How Technology Has Changed the Role

Patient relations has expanded well beyond phone calls and comment cards. Healthcare systems now use digital tools for two-way texting, automated patient surveys, secure messaging platforms, and real-time feedback collection. These tools let hospitals identify dissatisfied patients during their stay rather than weeks later when a survey arrives in the mail. Some platforms integrate directly with electronic health records, so a concern raised through a text message can be routed to the right person almost immediately.

For patients, this means more ways to communicate concerns without needing to pick up a phone or ask to speak with a manager in person. Digital check-in systems can prompt you to flag issues early, and post-visit surveys give you a structured way to share feedback that actually gets tracked and reviewed.

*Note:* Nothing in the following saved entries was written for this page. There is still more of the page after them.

(* ===== verification/DeviceQuery.v ===== *)
(** Reading the power state of the switches (DeviceConfigurationAndPowerManager.cpp:
    [getSwitchesPowerState], [queryTestbed], [queryMininet]).  A simulated switch is on when the twin holds
    it up; a real one is asked through the relay gateway. *)

From Stdlib Require Import Ascii.
From S2P Require Import Prelude CStrings NetUtils Json GraphTypes Topology FlowDispatch Routing DevicePower.
Local Open Scope string_scope.
Local Open Scope list_scope.
Local Open Scope Z_scope.

Definition parseIpParam (target : string) : string :=
  match afterChar "?" target with
  | None => ""
  | Some query => match afterText "ip=" query with None => "" | Some val => uptoChar "&" val end
  end.

(** What a page without JSON says: the text between its second ">" and the next "<", if there is any. *)
Definition statusOfPage (raw : string) : string :=
  match afterChar ">" raw ≫= afterChar ">" with
  | None => raw
  | Some rest => match split_at_char "<" rest with
                 | Some (String c s, _) => String c s
                 | Some (EmptyString, _) | None => raw
                 end
  end.

Section Query.
Context `{JsonText} `{Machine}.

Definition relayQueryCommand (GW_IP : string) (si : SwitchInfo) : string :=
  "curl -k -s -X GET " +:+ quoted ("http://" +:+ GW_IP +:+ ":8000/relay" +:+ "?ip=" +:+ plugIp si +:+
  "&resource=outlet" +:+ "&index=" +:+ std_to_string (plugIdx si)).

(** Anything but a page that is not JSON ends in "error". *)
Definition relayStatus (output : outcome string) : string :=
  match output with
  | Throw _ => "error"
  | Ret raw =>
      match parse raw with
      | Throw JsonParseError => statusOfPage raw
      | Throw _ => "error"
      | Ret j => catch (jvalue get_string j "status" raw) "error"
      end
  end.

Fixpoint queryPlugs (GW_IP : string) (toQuery : list SwitchInfo) (result : list (string * json)) (h : list string)
  : list string * list (string * json) :=
  match toQuery with
  | [] => (h, result)
  | si :: toQuery =>
      let cmd := relayQueryCommand GW_IP si in
      queryPlugs GW_IP toQuery (assocSet (switchIp si) (JString (relayStatus (execute h cmd))) result) (h ++ [cmd])
  end.

Definition queryTestbed (GW_IP : string) (switchSmartPlugTable : list SwitchInfo) (ipParam : string) : run (list string) json := fun h =>
  if bool_decide (ipParam = "") then
    let '(h, r) := queryPlugs GW_IP switchSmartPlugTable [] h in (h, Ret (JObject r))
  else
    match list_find (fun si => switchIp si = ipParam) switchSmartPlugTable with
    | None => (h, Throw RuntimeError)
    | Some (_, si) => let '(h, r) := queryPlugs GW_IP [si] [] h in (h, Ret (JObject r))
    end.
End Query.

Definition switchAddresses (t : Topology) : list string :=
  omap (fun p => if isSwitch p then ipToString <$> head (ip p) else None) (vertices (m_graph t)).

Fixpoint queryUp (t : Topology) (ips : list string) (result : list (string * json)) : outcome (list (string * json)) :=
  match ips with
  | [] => Ret result
  | sip :: ips =>
      let! a := ipStringToUint32 sip in
      match findSwitchByIp a t with
      | None => Throw RuntimeError
      | Some v => queryUp t ips (assocSet sip (JString (if getVertexIsUp v t then "ON" else "OFF")) result)
      end
  end.

Definition queryMininet (t : Topology) (ipParam : string) : outcome json :=
  omap_out JObject (queryUp t (if bool_decide (ipParam = "") then switchAddresses t else [ipParam]) []).

Definition getSwitchesPowerState `{JsonText} `{Machine} (mode : DeploymentMode) (GW_IP : string)
  (switchSmartPlugTable : list SwitchInfo) (target : string) : run World json := fun w =>
  match mode with
  | TESTBED => let '(h, r) := queryTestbed GW_IP switchSmartPlugTable (parseIpParam target) w.2 in ((w.1, h), r)
  | MININET => (w, queryMininet w.1 (parseIpParam target))
  end.
(* ===== verification/HttpProps.v ===== *)
(** Properties of the HTTP interface: every request is answered, reading changes nothing, a batch of flow
    entries is queued as a whole or refused as a whole, link reports mark both directions, and the lock
    endpoints refine the lock table. *)

From Stdlib Require Import Ascii SpecFloat.
From S2P Require Import Prelude CStrings NetUtils Json LockManager EventSystem SFlowTypes FlowRates FlowDispatch FlowDispatchProps.
From S2P Require Import GraphTypes Topology TopologyProps TopologyRename TopologyReports Routing FlowTableCache DevicePoll DevicePower DeviceReports DeviceQuery.
From S2P Require Import HttpRouter Applications History HttpSession.
Local Open Scope string_scope.
Local Open Scope list_scope.
Local Open Scope Z_scope.

Section Http.
Context `{JsonText} `{Machine} `{NfsHost} (cfg : Config) (env : Env).

(** * Every request is answered *)

(** If the handler answers, its status is one of HTTP. *)
Definition statusOk (x : Kernel * outcome Response) : Prop :=
  match x.2 with Ret r => 200 <= status r < 600 | Throw _ => True end.

Lemma reply_ok st j k : 200 <= st < 600 -> statusOk (reply st j k).
Proof. intros Hst. unfold reply, statusOk. cbn. by destruct (dump j). Qed.

Lemma replyText_ok st t k : 200 <= st < 600 -> statusOk (replyText st t k).
Proof. done. Qed.

Lemma failed_ok k e : statusOk (k, Throw e).
Proof. done. Qed.

Lemma lifted_ok {A} (c : outcome A) cont k : (forall a, statusOk (cont a k)) -> statusOk (lifted c cont k).
Proof. intros Hc. unfold lifted. by destruct c. Qed.

Lemma withBody_ok r cont k : (forall j, statusOk (cont j k)) -> statusOk (withBody r cont k).
Proof. intros Hc. unfold withBody. by destruct (parse _). Qed.

Lemma catching_ok h answer k : statusOk (h k) -> (forall e k, statusOk (answer e k)) -> statusOk (catching h answer k).
Proof. intros Hh Ha. unfold catching. by destruct (h k) as [k' [r|e]]. Qed.

Ltac answered1 :=
  first
    [ apply reply_ok; lia | apply replyText_ok; lia | apply failed_ok
    | apply withBody_ok; intros ? | apply lifted_ok; intros ? | apply catching_ok; [|intros ? ?]
    | progress cbn beta iota zeta | case_match ].
Ltac answered := repeat answered1.

Lemma respondToOpResult_ok result msg k : statusOk (respondToOpResult result msg k).
Proof.
  unfold respondToOpResult. destruct (ok result); [answered|]. apply reply_ok.
  repeat case_match; try lia. match goal with E : _ && _ = true |- _ => apply andb_prop in E as [E1%bool_decide_eq_true E2%bool_decide_eq_true] end.
  lia.
Qed.

Lemma markLink_ok set note src dst half done_ k : statusOk (markLink set note src dst half done_ k).
Proof. unfold markLink. answered. Qed.
Definition readRequest (s : Session) : Session := set_pending Reading s.
Definition newSession : Session := {| s_pending := Ended; s_shutdown := false; s_handled := []; s_sent := [] |}.
(** [HttpSession::start]. *)
Definition startSession (s : Session) : Session := readRequest s.

Definition writeResponse (m_res : WireResponse) (s : Session) : Session := set_pending (Writing (preparePayload m_res)) s.

(** [shutdown(shutdown_send)]: [closeSocket] and [doClose]. *)
Definition closeSocket (s : Session) : Session :=
  {| s_pending := Ended; s_shutdown := true; s_handled := s_handled s; s_sent := s_sent s |}.
Definition doClose (s : Session) : Session := closeSocket s.

Definition recordAnswer (r : WireRequest) (p : WireResponse) (s : Session) : Session :=
  {| s_pending := s_pending s; s_shutdown := s_shutdown s; s_handled := s_handled s ++ [(r, p)]; s_sent := s_sent s |}.
Definition recordSent (p : WireResponse) (s : Session) : Session :=
  {| s_pending := s_pending s; s_shutdown := s_shutdown s; s_handled := s_handled s; s_sent := s_sent s ++ [p] |}.

(** [after_write_] is never set, so there is no hook to take. *)
Definition onWrite (m_res : WireResponse) (ok : bool) (s : Session) : Session :=
  if negb ok then set_pending Ended s
  else
    let s := recordSent m_res s in
    if negb (p_keep_alive m_res) then doClose s else readRequest s.

Section Server.
Context `{JsonText} `{Machine} `{NfsHost} (cfg : Config).

(** [buildResponse] with the parts of the message that do not depend on the endpoint. *)
Definition buildWireResponse (env : Env) (r : WireRequest) : run Kernel WireResponse := fun k =>
  match buildResponse cfg env (w_request r) k with
  | (k, Ret resp) =>
      (k, Ret {| p_response := resp; p_version := w_version r; p_keep_alive := w_keep_alive r; p_headers := standardHeaders |})
  | (k, Throw e) => (k, Throw e)
  end.

Definition handleRequest (env : Env) (r : WireRequest) (s : Session) : run Kernel Session := fun k =>
  match buildWireResponse env r k with
  | (k, Ret m_res) => (k, Ret (writeResponse m_res (recordAnswer r (preparePayload m_res) s)))
  | (k, Throw e) => (k, Throw e)
  end.

Definition onRead (res : ReadResult) (s : Session) : run Kernel Session := fun k =>
  match res with
  | EndOfStream => (k, Ret (closeSocket s))
  | ReadError => (k, Ret (set_pending Ended s))
  | ReadOk env r => handleRequest env r s k
  end.
(* ===== verification/JsonHttp.v ===== *)
(** The HTTP session over the modelled JSON library: [JsonText] is implemented by [json_dump] and
    [json_parse], and a request whose body does not parse is followed through the server.

    The catch clause of [HttpSession::buildResponse] writes the message of the parse error into a
    JSON value and dumps it; the message quotes the body. *)

From S2P Require Import Prelude Bytes CStrings Json JsonUtf8 JsonDump JsonDumpProps JsonParser JsonParserProps JsonRoundTrip JsonText JsonErrors.
From S2P Require Import NetUtils GraphTypes Routing DevicePower Applications HttpRouter HttpSession HttpProps HttpServer.
From Stdlib Require Import Ascii.

(** [dump()] and [json::parse]. *)
#[export] Instance nlohmannText : JsonText := {| dump := json_dump (-1); parse := json_parse |}.

(** [e.what()] of the exception that parsing the text throws. *)
Definition parseWhat (t : string) : string :=
  match parseText (bytesOf t) with Some (inl f) => JsonParser.what f | _ => "" end.

(** The endpoints whose handler begins with [json::parse(m_req.body())], outside of any [try]. *)
Definition parsesBody (e : Endpoint) : bool :=
  match e with
  | LinkRecovery | InstallFlowEntry | DeleteFlowEntry | ModifyFlowEntry | InstallGroupEntry | DeleteGroupEntry | ModifyGroupEntry
  | InstallMeterEntry | DeleteMeterEntry | ModifyMeterEntry | InstallModifyDeleteFlowEntries | ModifyDeviceName | SimulationCompleted
  | InformAllDestinationPaths | AppRegister | GetTotalInputTrafficLoadPassingASwitch | GetNumOfFlowsPassingASwitch => true
  | _ => false
  end.

Section Session.
Context `{Machine} `{NfsHost} (cfg : Config) (env : Env).

Lemma handle_unparsed e r k x : parsesBody e = true -> json_parse (req_body r) = Throw x -> handle cfg env e r k = (k, Throw x).
Proof.
  intros He Hx.
  assert (forall cont, withBody r cont k = (k, Throw x)) as HW by (intros; unfold withBody; cbn [parse nlohmannText]; by rewrite Hx).
  destruct e; try done; unfold handle; apply HW.
Qed.

(** The catch clause on a message, by whether it is UTF-8. *)
Lemma answer_parse_error k :
  (utf8 (bytesOf (what env JsonParseError)) -> exists b, answerException env JsonParseError k = (k, Ret {| status := 400; body := b |})) /\
  (~ utf8 (bytesOf (what env JsonParseError)) -> answerException env JsonParseError k = (k, Throw JsonTypeError)).
Proof.
  unfold answerException. cbn [isJsonException]. unfold reply. cbn [dump nlohmannText].
  set (j := JObject _). assert (utf8Value (asMap j) = bool_decide (utf8 (bytesOf (what env JsonParseError)))) as Ej.
  { unfold j. cbn [asMap map foldl fst snd]. unfold emplace. cbn [assoc]. unfold mapInsert.
    replace (keyLt "details" "error") with true by (vm_compute; reflexivity).
    replace (assoc "details" [("error", JString "JSON parsing error")]) with (@None json) by reflexivity.
    cbn [utf8Value forallb fst snd]. rewrite (bool_decide_true (utf8 (bytesOf "details"))), (bool_decide_true (utf8 (bytesOf "error"))),
      (bool_decide_true (utf8 (bytesOf "JSON parsing error"))) by (apply utf8_ascii; apply (bool_decide_unpack _); vm_compute; exact I).
    by rewrite !andb_true_r, andb_true_l. }
  unfold json_dump, dumpIndent. rewrite bool_decide_false by lia. pose proof (dump_throws false false 0 0 (asMap j)) as HD. rewrite Ej in HD.
  split; intros Hu; [rewrite bool_decide_true in HD by done; destruct HD as [t ->]; by eexists|].
  rewrite bool_decide_false in HD by done. by rewrite HD.
Qed.

(** The whole request. *)
Lemma buildResponse_unparsed r k : method_ r <> options -> parsesBody (route (method_ r) (target r)) = true ->
  json_parse (req_body r) = Throw JsonParseError ->
  buildResponse cfg env r k = answerException env JsonParseError k.
Proof.
  intros Hm He Hx. unfold buildResponse.
  assert ((match method_ r with options => replyText 204 "" | m => catching (handle cfg env (route m (target r)) r) (answerException env) end)
    = catching (handle cfg env (route (method_ r) (target r)) r) (answerException env)) as -> by (by destruct (method_ r)).
  unfold catching. by rewrite (handle_unparsed _ r k JsonParseError He Hx).
Qed.

End Session.

Lemma parse_error_thrown t p msg : parseText (bytesOf t) = Some (inl (SyntaxError p msg)) ->
  json_parse t = Throw JsonParseError /\ parseWhat t = JsonParser.what (SyntaxError p msg).
Proof. intros E. unfold json_parse, parseWhat. by rewrite E. Qed.


(** * Samples *)

(** A server with one connection, and a request for an application whose body is the two bytes of one letter. *)
Definition oneConnection : Server :=
  default (started httpKernel) (@serveTrace nlohmannText sampleMachine sampleHost httpConfig [RunServer; Accepted true] (started httpKernel)).

Definition letterBody : string := stringOf [0xC3; 0xA9].

Definition letterEnv (t : string) : Env := httpEnv 0 (parseWhat t).


(** A request over the wire of texts: an application registers and is told its number. *)
Definition registrationBody : string := stringOf (
  bytesOf "{" ++ inQuotes (bytesOf "app_name") ++ bytesOf " : " ++ inQuotes (bytesOf "te") ++ bytesOf " , " ++
  inQuotes (bytesOf "simulation_completed_url") ++ bytesOf ":" ++ inQuotes (bytesOf "http://h") ++ bytesOf "}").

Lemma registration_over_text :
  match @buildResponse nlohmannText sampleMachine sampleHost httpConfig (letterEnv "") (httpPost "/ndt/app_register" registrationBody) httpKernel with
  | (_, Ret r) => status r = 200
  | _ => False
  end.
Proof. vm_compute. reflexivity. Qed.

Who Works in Patient Relations

Titles in this field vary: patient relations coordinator, patient advocate, patient service representative, and patient experience specialist are all common. Entry-level positions typically require strong communication skills, familiarity with medical terminology, and training in patient privacy laws like HIPAA. Many roles require understanding of how to obtain and communicate consent forms, advance directives, and patient rights documents.

At more senior levels, patient relations professionals handle the most sensitive and legally complex situations. They may have backgrounds in social work, healthcare administration, or conflict resolution. Their responsibilities expand to include advising hospital leadership, designing training programs for clinical staff, and analyzing complaint data to recommend systemic changes. Some pursue specialized credentials in patient experience, though the field doesn’t have a single required certification the way nursing or pharmacy does.

Regardless of title or seniority, the skill that defines the role is the ability to sit with someone who is frustrated, scared, or angry about their healthcare experience and help them feel heard while working toward a practical resolution.